For unfortunate historical reasons, C flings around char * to mean different things. In the context of Glib, it can mean

  • A valid, nul-terminated UTF-8 sequence of bytes (a "normal string")
  • A nul-terminated file path, which has no meaningful encoding
  • A nul-terminated sequence of bytes, not validated as UTF-8.

What a particular char * means depends on which API you got it from.

Bringing a string from C to Rust

From Rust's viewpoint, getting a raw char * from C (a "*const c_char" in Rust parlance) means that it gets a pointer to a buffer of unknown length.

Now, that may not be entirely accurate:

  • You may indeed only have a pointer to a buffer of unknown length
  • You may have a pointer to a buffer, and also know its length (i.e. the offset at which the nul terminator is)

The Rust standard library provides a CStr object, which means, "I have a pointer to an array of bytes, and I know its length, and I know the last byte is a nul".

CStr provides an unsafe from_ptr() constructor which takes a raw pointer, and walks the memory to which it points until it finds a nul byte. You must give it a valid pointer, and you had better guarantee that there is a nul terminator, or CStr will walk until the end of your process' address space looking for one.
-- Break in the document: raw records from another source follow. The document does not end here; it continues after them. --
(** C19: the fish animation.  Started with its two pictures in the file system and enough
    ticks to come (twelve thousand eight hundred clock interrupts), the program returns 0,
    and the screen is then as it was before, with the characters of [animation] put on it
    in that order: those of the first picture as they are found; then, at each of four
    hundred ticks, those of the one picture where the count of their blink has run out
    and of the other picture the next time; meanwhile the letter I is added, set to the
    times of the blink at place 40 and removed again.  Neither the cursor nor a colour
    nor any other place changes. *)
Theorem fish_shows fuel s d2 d0 d1 t0 t1 n :
  started_fish s d2 d0 d1 t0 t1 n -> (length t0 < fuel)%nat -> (length t1 < fuel)%nat -> (4 * 3200 <= n)%nat ->
  exists s', fish_main fuel s = Ret 0 s' /\ scr_eq (view s') (scr_draw (animation t0 t1) (view s)) /\
    k_irqs s' = replicate (n - 4 * 3200) IRQ_rtc /\ fstep scratch (animation t0 t1) s s'.
Proof.
  intros St H0 H1 Hn. destruct (main_starts fuel s d2 d0 d1 t0 t1 n St H0 H1) as (s1 & E1 & G1). rewrite E1.
  unfold animation. set (x1 := add_all (frame_blinks t0 t1) []) in *.
  destruct (wait_stage 2 n x1 s s1 G1 ltac:(lia)) as (s2 & E2 & G2). set (x2 := then_ (ticks 100) x1) in *.
  destruct (fill_main_ok s2 (stage_run _ _ _ _ _ _ G2)) as (F3 & L3 & B3). set (s3 := set_mem (fill_main (k_mem s2)) s2) in *.
  assert (G3 : stage 2 (n - 3200) x2.1 x2.2 s s3).
  { rewrite <- (app_nil_r x2.2). eapply stage_quiet; [exact G2|exact F3|apply quiet_mem|apply B3, G2]. }
  destruct (request_stage 2 _ x2 s s3 main_struct RTC_ADD (blink_at (k_mem s3) main_struct) G3) as (r4 & s4 & E4 & G4);
    [unfold RTC_ADD, RTC_SYNC; lia|done| |].
  { intros _. split_and!; try apply Pl; [apply blink_at_holds|]. apply (f_equal location) in L3. cbn [fresh location letter] in L3.
    change (k_mem s3) with (fill_main (k_mem s2)). rewrite L3. lia. }
  rewrite (request_add x2 main_struct _ letter L3) in G4. set (x4 := then_ _ x2) in *.
  destruct (wait_stage 2 _ x4 s s4 G4 ltac:(lia)) as (s5 & E5 & G5). set (x5 := then_ (ticks 100) x4) in *.
  destruct (request_stage 2 _ x5 s s5 (40 * 65536 + 540) RTC_SYNC letter G5) as (r6 & s6 & E6 & G6);
    [unfold RTC_ADD, RTC_SYNC; lia|done|done|]. change (ioctl_spec RTC_SYNC ?a letter) with (sync_spec a) in G6.
  set (x6 := then_ _ x5) in *.
  destruct (wait_stage 2 _ x6 s s6 G6 ltac:(lia)) as (s7 & E7 & G7). set (x7 := then_ (ticks 100) x6) in *.
  destruct (request_stage 2 _ x7 s s7 540 RTC_REMOVE letter G7) as (r8 & s8 & E8 & G8);
    [unfold RTC_ADD, RTC_REMOVE, RTC_SYNC; lia|done|done|]. change (ioctl_spec RTC_REMOVE ?a letter) with (remove_spec a) in G8.
  set (x8 := then_ _ x7) in *.
  destruct (wait_stage 2 _ x8 s s8 G8 ltac:(lia)) as (s9 & E9 & G9). set (x9 := then_ (ticks 100) x8) in *.
  destruct (user_close p 0 0 s9 2 (stage_run _ _ _ _ _ _ G9)) as (s10 & E10 & U10 & V10 & M10 & _ & _ & (_ & I10 & _));
    [lia|destruct (sg_fd _ _ _ _ _ _ G9) as (_ & -> & _); done|].
  assert (F10 : fstep scratch x9.2 s s10).
  { rewrite <- (app_nil_r x9.2). eapply fstep_trans; [apply G9|]. split; [by apply ustep_0|intros; by rewrite M10|by rewrite V10]. }
  exists s10. split; [|split; [apply F10|split; [|exact F10]]].
  - unfold main_animate. unfold kbind at 1. rewrite E2. unfold kbind at 1, kmod. fold s3. unfold kbind at 1. rewrite E4.
    unfold kbind at 1. rewrite E5. change (Z.lor (Z.shiftl 40 16) (6 * 80 + 60)) with (40 * 65536 + 540).
    unfold kbind at 1. rewrite E6. unfold kbind at 1. rewrite E7. change (6 * 80 + 60) with 540.
    unfold kbind at 1. rewrite E8. unfold kbind at 1. rewrite E9. unfold kbind. by rewrite E10.
  - rewrite I10, (sg_irqs _ _ _ _ _ _ G9). f_equal. lia.
Qed.
(* ===== verification/Demo.v ===== *)
(** * A small machine

    Concrete instances for the witnesses: linker addresses, devices, a file system
    image with a directory and one program, and states of the kernel built from them
    by the kernel's own code.  Witness.v applies the theorems to them. *)

From stdpp Require Import base list numbers gmap strings.
From Stdlib Require Import ZArith Lia.
From S2P Require Import Prelude Mem LibStr State Pic Console Rtc Keyboard.
From S2P Require Import Irq Terminal Paging Filesystem Syscall Process Idt Pit Boot.
From S2P Require Import User Programs Shell SelfTest Counter Grep.

(** ** Machine *)

#[export] Instance demo_syms : Symbols :=
  {| sym_pageDir := 0x420000; sym_table := 0x421000; sym_shell := 0x422000 |}.

#[export] Instance demo_aligned : AlignedSymbols.
Proof. split; [done|simpl; lia]. Qed.

#[export] Instance demo_boot_syms : BootSymbols :=
  {| sym_ldt := 0x425000; sym_tss := 0x425100; sym_boot_shell := 0x424000 |}.

Definition seg0 : seg_desc := mkSeg 0 0 0 0 0 0 0 0 0 0 0 0 0.

#[export] Instance demo_handlers : HandlerAddrs := fun _ => 0x400100.

(** The user types [hx], Backspace, [i], Enter. *)
Definition demo_keys : list Z := [0x23; 0xA3; 0x2D; 0x0E; 0x17; 0x1C].

(** A keyboard that delivers [keys], next to the interrupt controllers. *)
Definition keyed (keys : list Z) : Device := fun log port =>
  if port =? 0x60 then zget 0 keys (Z.of_nat (length (kbd_log log))) else pic_only log port.

Lemma keyed_keyboard keys : Forall (fun c => 0 <= c < 256) keys -> @KeyboardDevice (keyed keys) keys.
Proof. by split. Qed.

Definition demo_dev : Device := keyed demo_keys.

Lemma demo_keyboard : @KeyboardDevice demo_dev demo_keys.
Proof. apply keyed_keyboard. repeat (constructor; [lia|]). constructor. Qed.

Lemma demo_pic : @PicDevice pic_only.
Proof. intros log cmd [-> | ->]; done. Qed.

(** ** Memory *)

Fixpoint store_all (l : list Z) (a : Z) (m : vmem) : vmem :=
  match l with [] => m | v :: l' => store_all l' (a + 1) (stb m a v) end.

Definition demo_boot : Z := 0x410000.

(** [.] and [shell], one inode of 48 bytes, one data block with an ELF header; the
    literals [shell] of kernel.c and syscall.c, a command line [shell ab], and what the
    boot loader reports: memory sizes, a command line, one module, one memory map entry. *)
Definition shell_name : list Z := [115; 104; 101; 108; 108].

Definition demo_image_mem : vmem :=
  let m := mkVmem ∅ false 0 in
  let m := st32 m demo_boot 2 in
  let m := st32 m (demo_boot + 4) 1 in
  let m := st32 m (demo_boot + 8) 1 in
  let m := store_all [46] (demo_boot + 64) m in
  let m := st32 m (demo_boot + 64 + 32) 1 in
  let m := store_all shell_name (demo_boot + 128) m in
  let m := st32 m (demo_boot + 128 + 32) 2 in
  let m := st32 m (demo_boot + 128 + 36) 0 in
  let m := st32 m (demo_boot + 4096) 48 in
  let m := st32 m (demo_boot + 4100) 0 in
  let m := store_all check_exe (demo_boot + 8192) m in
  st32 m (demo_boot + 8192 + 24) 0x08048000.

Definition demo_mbi : Z := 0x9000.

Definition demo_mem : vmem :=
  let m := demo_image_mem in
  let m := store_all shell_name 0x422000 m in
  let m := store_all shell_name 0x424000 m in
  let m := store_all (shell_name ++ [32; 97; 98; 10]) 0x423000 m in
  let m := st32 m demo_mbi 0x4D in
  let m := st32 m (demo_mbi + 4) 640 in
  let m := st32 m (demo_mbi + 16) 0x9100 in
  let m := st32 m (demo_mbi + 20) 1 in
  let m := st32 m (demo_mbi + 24) 0x9180 in
  let m := st32 m (demo_mbi + 44) 24 in
  let m := st32 m (demo_mbi + 48) 0x9200 in
  let m := store_all [107] 0x9100 m in
  let m := st32 m 0x9180 demo_boot in
  st32 m 0x9200 20.

(** After [page_init], on the boot stack; and the same inside process 0. *)
Definition demo_s : kst := page_init (set_boot demo_boot (set_mem demo_mem kst0)).
Definition demo_p : kst := set_esp 0x7FFF00 demo_s.

Lemma demo_pages : kernel_pages (k_pg demo_s) 0.
Proof. apply page_init_pages. done. Qed.

(** The image is well-formed in any memory with these words. *)
Lemma demo_wf_words m :
  nnod m demo_boot = 1 -> nblck m demo_boot = 1 -> nent m demo_boot = 2 ->
  file_len m demo_boot 0 = 48 -> ld32 m (inode_addr demo_boot 0 + 4 + 4 * 0) = 0 ->
  fs_wf m demo_boot.
Proof.
  intros E1 E2 E3 E4 E5.
  unfold fs_wf, image_size. rewrite E1, E2, E3. unfold demo_boot at 1 2, MB128.
  split; [lia|]. split; [lia|]. split; [lia|]. intros nd Hn. replace nd with 0 by lia.
  rewrite E4. split; [lia|]. intros p Hp. replace (p / 4096) with 0 by modlia. rewrite E5. lia.
Qed.

Lemma demo_wf : fs_wf (k_mem demo_s) demo_boot.
Proof. apply demo_wf_words; vm_compute; reflexivity. Qed.

Lemma demo_pcbs : pcbs_ok demo_s.
Proof. split; [reflexivity|]. vm_compute. repeat constructor. Qed.

Lemma demo_image : image_size (k_mem demo_s) demo_boot = 12288.
Proof. vm_compute. reflexivity. Qed.

Lemma demo_buf n : 0 <= n <= 0x1000 -> good_buf (k_mem demo_s) demo_boot 0x500000 n.
Proof.
  intros Hn. split; [apply region_kernel; unfold MB128; lia|].
  apply apart_sym, apart_kernel;
    [unfold demo_boot; lia|rewrite demo_image; unfold demo_boot; lia|unfold MB128; lia].
Qed.

(** What the witnesses need of a state, kept by changes to processes and stack. *)
Record demo_like (s : kst) : Prop := {
  dl_wf : fs_wf (k_mem s) (k_boot s);
  dl_size : k_boot s + image_size (k_mem s) (k_boot s) <= _8MB;
  dl_pages : kernel_pages (k_pg s) 0;
  dl_pcbs : pcbs_ok s;
  dl_buf : forall n, 0 <= n <= 0x1000 -> good_buf (k_mem s) (k_boot s) 0x500000 n
}.

Lemma demo_s_like : demo_like demo_s.
Proof.
  assert (E : k_boot demo_s = demo_boot) by (vm_compute; reflexivity).
  split; rewrite ?E; [exact demo_wf| |exact demo_pages|exact demo_pcbs|exact demo_buf].
  rewrite demo_image. unfold demo_boot, _8MB. lia.
Qed.

Lemma demo_like_esp e s : demo_like s -> demo_like (set_esp e s).
Proof. intros []. split; assumption. Qed.

Lemma demo_like_upd p f s :
  (forall q, length (file_desc_tb q) = 8%nat /\ length (args q) = 128%nat ->
     length (file_desc_tb (f q)) = 8%nat /\ length (args (f q)) = 128%nat) ->
  demo_like s -> demo_like (upd_pcb p f s).
Proof. intros Hf []. split; try assumption. by apply pcbs_ok_upd. Qed.

Lemma demo_like_fd p fd f s : demo_like s -> demo_like (upd_fd p fd f s).
Proof. apply demo_like_upd. intros q. simpl. by rewrite zset_length. Qed.

Lemma demo_p_like : demo_like demo_p.
Proof. apply demo_like_esp, demo_s_like. Qed.

#[global] Opaque demo_s.

(** Closes a closed arithmetic goal by evaluation. *)
Ltac evaluate := vm_compute; repeat split; (reflexivity || discriminate || auto).

Definition prog_name : list Z := padded 32 shell_name.
Definition prog_dentry : dentry := bytes_at (k_mem demo_s) (dir_addr demo_boot 1) 64.

Lemma demo_command : plain_command demo_s 0x423000 prog_name (padded 128 [97; 98]).
Proof. split; [exists 5; split; vm_compute; reflexivity|evaluate|evaluate]. Qed.

(** ** A process in user mode *)

#[export] Instance demo_trap : TrapFrame := {| depth := 256; trap_ebp := 0 |}.

#[export] Instance demo_trap_ok : TrapOk.
Proof. unfold TrapOk. simpl. lia. Qed.

(** The string literals of its program, 64 bytes apart at the bottom of the page. *)
Definition demo_texts : list (list Z) :=
  [str "391OS> "; str "exit"; str "no such command" ++ [10]; str "could not read arguments" ++ [10];
   str "."; str "Hi, what's your name? "; str "Hello, "] ++ syserr_texts ++ count_texts ++ grep_texts ++ [str "rtc"].

Fixpoint text_index (l : list Z) (ts : list (list Z)) (i : Z) : Z :=
  match ts with [] => i | t :: ts' => if bool_decide (l = t) then i else text_index l ts' (i + 1) end.

Definition text_addr (i : Z) : Z := MB128 + 0x100 + 64 * i.

#[export] Instance demo_lits : Literals := fun l => text_addr (text_index l demo_texts 0).

Fixpoint store_texts (ts : list (list Z)) (i : Z) (m : vmem) : vmem :=
  match ts with [] => m | t :: ts' => store_texts ts' (i + 1) (store_all t (text_addr i) m) end.

(** Process 0 in user mode, with no arguments and [n] keyboard interrupts to come. *)
Definition user_s (n : nat) : kst :=
  let s := map_program 0 demo_s in
  let s := upd_pcb 0 (init_pcb 0) s in
  let s := set_kernel_stack 0 s in
  let s := set_mem (store_texts demo_texts 0 (k_mem s)) s in
  set_irqs (replicate n IRQ_keyboard) (set_if true s).

Definition user_buf : Z := 0x8300000.

Lemma user_window n : 0 <= n <= 0x1000 -> in_window user_buf n.
Proof. unfold in_window, user_buf, MB128, MB132. lia. Qed.

Lemma user_words n : k_boot (user_s n) = demo_boot /\ nnod (k_mem (user_s n)) demo_boot = 1 /\
  nblck (k_mem (user_s n)) demo_boot = 1 /\ nent (k_mem (user_s n)) demo_boot = 2 /\
  file_len (k_mem (user_s n)) demo_boot 0 = 48 /\
  ld32 (k_mem (user_s n)) (inode_addr demo_boot 0 + 4 + 4 * 0) = 0.
Proof. split_and!; vm_compute; reflexivity. Qed.

Lemma user_running n : running 0 (user_s n).
Proof.
  destruct (user_words n) as (Eb & E1 & E2 & E3 & E4 & E5).
  assert (Es : image_size (k_mem (user_s n)) demo_boot = 12288) by (unfold image_size; by rewrite E1, E2).
  split; rewrite ?Eb, ?Es.
  - lia.
  - vm_compute. reflexivity.
  - split; [vm_compute; reflexivity|vm_compute; repeat constructor].
  - reflexivity.
  - vm_compute. reflexivity.
  - vm_compute. reflexivity.
  - vm_compute. by split.
  - vm_compute. by split.
  - by apply demo_wf_words.
  - unfold demo_boot, _8MB. lia.
  - unfold off_screen, demo_boot, MB128, VIDEO. lia.
  - evaluate.
Qed.

Lemma bytes_cstr (m : vmem) a l :
  Forall (fun c => c <> 0) l -> bytes_at m a (S (length l)) = l ++ [0] -> cstr (at_ m a) l.
Proof.
  intros Hz B. assert (G : forall i, 0 <= i <= Z.of_nat (length l) -> at_ m a i = zget 0 (l ++ [0]) i).
  { intros i Hi. unfold at_. rewrite <- B. symmetry. apply bytes_at_get. lia. }
  split_and!; [done|intros i Hi; by rewrite G, zget_app_l by lia|]. rewrite G by lia. apply zget_snoc.
Qed.

Lemma user_literal n l : l ∈ demo_texts -> literal_at (user_s n) (lit l) l.
Proof.
  intros H. unfold demo_texts, syserr_texts, count_texts, grep_texts in H. cbn [app] in H. repeat (rewrite elem_of_cons in H; destruct H as [-> | H]);
    [..|by rewrite elem_of_nil in H].
  all: split_and!; [apply bytes_cstr; [repeat (constructor; [done|]); constructor|vm_compute; reflexivity]|
    done|vm_compute; lia|unfold in_window; evaluate].
Qed.

(** What its keyboard is like. *)
Lemma user_ready n : keyboard_ready (user_s n).
Proof. split; [|evaluate]. split; [evaluate|]. split; [reflexivity|]. split; [evaluate|constructor]. Qed.
(** Componentwise order on points. *)
Definition vle (a b : Vector3) : Prop :=
  vx a <= vx b /\ vy a <= vy b /\ vz a <= vz b.

Definition inside (b : Box3) (p : Vector3) : Prop :=
  vle (bmin b) p /\ vle p (bmax b).

Lemma vle_refl (a : Vector3) : vle a a.
Proof. unfold vle. repeat split; apply Qle_refl. Qed.

Lemma vle_trans (a b c : Vector3) : vle a b -> vle b c -> vle a c.
Proof.
  intros (H1 & H2 & H3) (G1 & G2 & G3). unfold vle.
  repeat split; eapply Qle_trans; eassumption.
Qed.

Lemma vmin_le_l (a b : Vector3) : vle (vmin a b) a.
Proof. unfold vle, vmin; cbn. repeat split; apply Q.le_min_l. Qed.

Lemma vmin_le_r (a b : Vector3) : vle (vmin a b) b.
Proof. unfold vle, vmin; cbn. repeat split; apply Q.le_min_r. Qed.

Lemma vmax_le_l (a b : Vector3) : vle a (vmax a b).
Proof. unfold vle, vmax; cbn. repeat split; apply Q.le_max_l. Qed.

Lemma vmax_le_r (a b : Vector3) : vle b (vmax a b).
Proof. unfold vle, vmax; cbn. repeat split; apply Q.le_max_r. Qed.

Lemma fold_expand_Some (pts : list Vector3) (b0 : Box3) :
  exists b, fold_left expandByPoint pts (Some b0) = Some b /\
            vle (bmin b) (bmin b0) /\ vle (bmax b0) (bmax b) /\
            (forall p, In p pts -> inside b p).
Proof.
  revert b0. induction pts as [|q pts IH]; intros b0; cbn [fold_left].
  - exists b0. split; [reflexivity|]. split; [apply vle_refl|].
    split; [apply vle_refl|]. intros p [].
  - cbn [expandByPoint].
    destruct (IH (box3 (vmin (bmin b0) q) (vmax (bmax b0) q)))
      as (b & Hb & Lo & Up & Hin).
    cbn [bmin bmax] in Lo, Up.
    exists b. split; [exact Hb|].
    split; [eapply vle_trans; [exact Lo | apply vmin_le_l]|].
    split; [eapply vle_trans; [apply vmax_le_l | exact Up]|].
    intros p [<-|Hp]; [|apply Hin; exact Hp].
    split.
    + eapply vle_trans; [exact Lo | apply vmin_le_r].
    + eapply vle_trans; [apply vmax_le_r | exact Up].
Qed.

Lemma fold_left_map_list {A B C : Type} (f : A -> B -> A) (g : C -> B)
    (xs : list C) (a : A) :
  fold_left (fun acc x => f acc (g x)) xs a = fold_left f (map g xs) a.
Proof.
  revert a. induction xs as [|x xs IH]; intros a; cbn; auto.
Qed.

(** [setFromBufferAttribute] gives a box around every vertex of the buffer,
    and the empty box exactly when the buffer holds no vertex. *)
Lemma setFromBufferAttribute_inside (a : list Q) (b : Box3) :
  setFromBufferAttribute a = Some b ->
  forall i, (i < count a)%nat -> inside b (fromBufferAttribute a i).
Proof.
  unfold setFromBufferAttribute. rewrite fold_left_map_list.
  intros H i Hi.
  assert (Hin : In (fromBufferAttribute a i)
                   (map (fromBufferAttribute a) (seq 0 (count a)))).
  { apply in_map. apply in_seq. lia. }
  destruct (map (fromBufferAttribute a) (seq 0 (count a))) as [|q pts]; [destruct Hin|].
  cbn [fold_left expandByPoint] in H.
  destruct (fold_expand_Some pts (box3 q q)) as (b' & Hb' & Lo & Hi' & Hall).
  rewrite Hb' in H. injection H as <-.
  destruct Hin as [<-|Hin]; [|apply Hall; exact Hin].
  split; assumption.
Qed.

Lemma setFromBufferAttribute_Some (a : list Q) :
  (0 < count a)%nat -> exists b, setFromBufferAttribute a = Some b.
Proof.
  unfold setFromBufferAttribute. rewrite fold_left_map_list. intros H.
  destruct (count a) as [|c]; [lia|]. cbn [seq map fold_left expandByPoint].
  destruct (fold_expand_Some (map (fromBufferAttribute a) (seq 1 c))
              (box3 (fromBufferAttribute a 0) (fromBufferAttribute a 0)))
    as (b & Hb & _). exists b. exact Hb.
Qed.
Alternatively, if you know the length of your byte array, and you know that it has a nul byte at the end, you can call CStr::from_bytes_with_nul(). You pass it a &[u8] slice; the function will check that a) the last byte in that slice is indeed a nul, and b) there are no nul bytes in the middle.

The unsafe version of this last function is unsafe CStr::from_bytes_with_nul_unchecked(): it also takes an &[u8] slice, but you must guarantee that the last byte is a nul and that there are no nul bytes in the middle.

I really like that the Rust documentation tells you when functions are not "instantaneous" and must instead walks arrays, like to do validation or to look for the nul terminator above.

Turning a CStr into a string-like

Now, the above indicates that a CStr is a nul-terminated array of bytes. We have no idea what the bytes inside look like; we just know that they don't contain any other nul bytes.

There is a CStr::to_str() method, which returns a Result<&str, Utf8Error>. It performs UTF-8 validation on the array of bytes. If the array is valid, the function just returns a slice of the validated bytes minus the nul terminator (i.e. just what you expect for a Rust string slice). Otherwise, it returns an Utf8Error with the details like we discussed before.

There is also CStr::to_string_lossy() which does the replacement of invalid UTF-8 sequences like we discussed before.


Strings in Rust are UTF-8 encoded, they know their length, and they can have nul bytes in the middle.

To build a string from raw bytes, you must go through functions that do UTF-8 validation and tell you if it failed. There are unsafe functions that let you skip validation, but then of course you are on your own.

The low-level functions which read data from files operate on bytes. On top of those, there are convenience functions to read validated UTF-8 characters, lines, etc. All of these tell you when there was invalid UTF-8 or an I/O error.

Rust lets you wrap a raw char * that you got from C into something that can later be validated and turned into a string. Anything that manipulates a raw pointer is unsafe; this includes the "wrap me this pointer into a C string abstraction" API, and the "build me an array of bytes from this raw pointer" API. Later, you can validate those as UTF-8 and build real Rust strings — or know if the validation failed.

Rust builds these little "corridors" through the API so that illegal states are unrepresentable.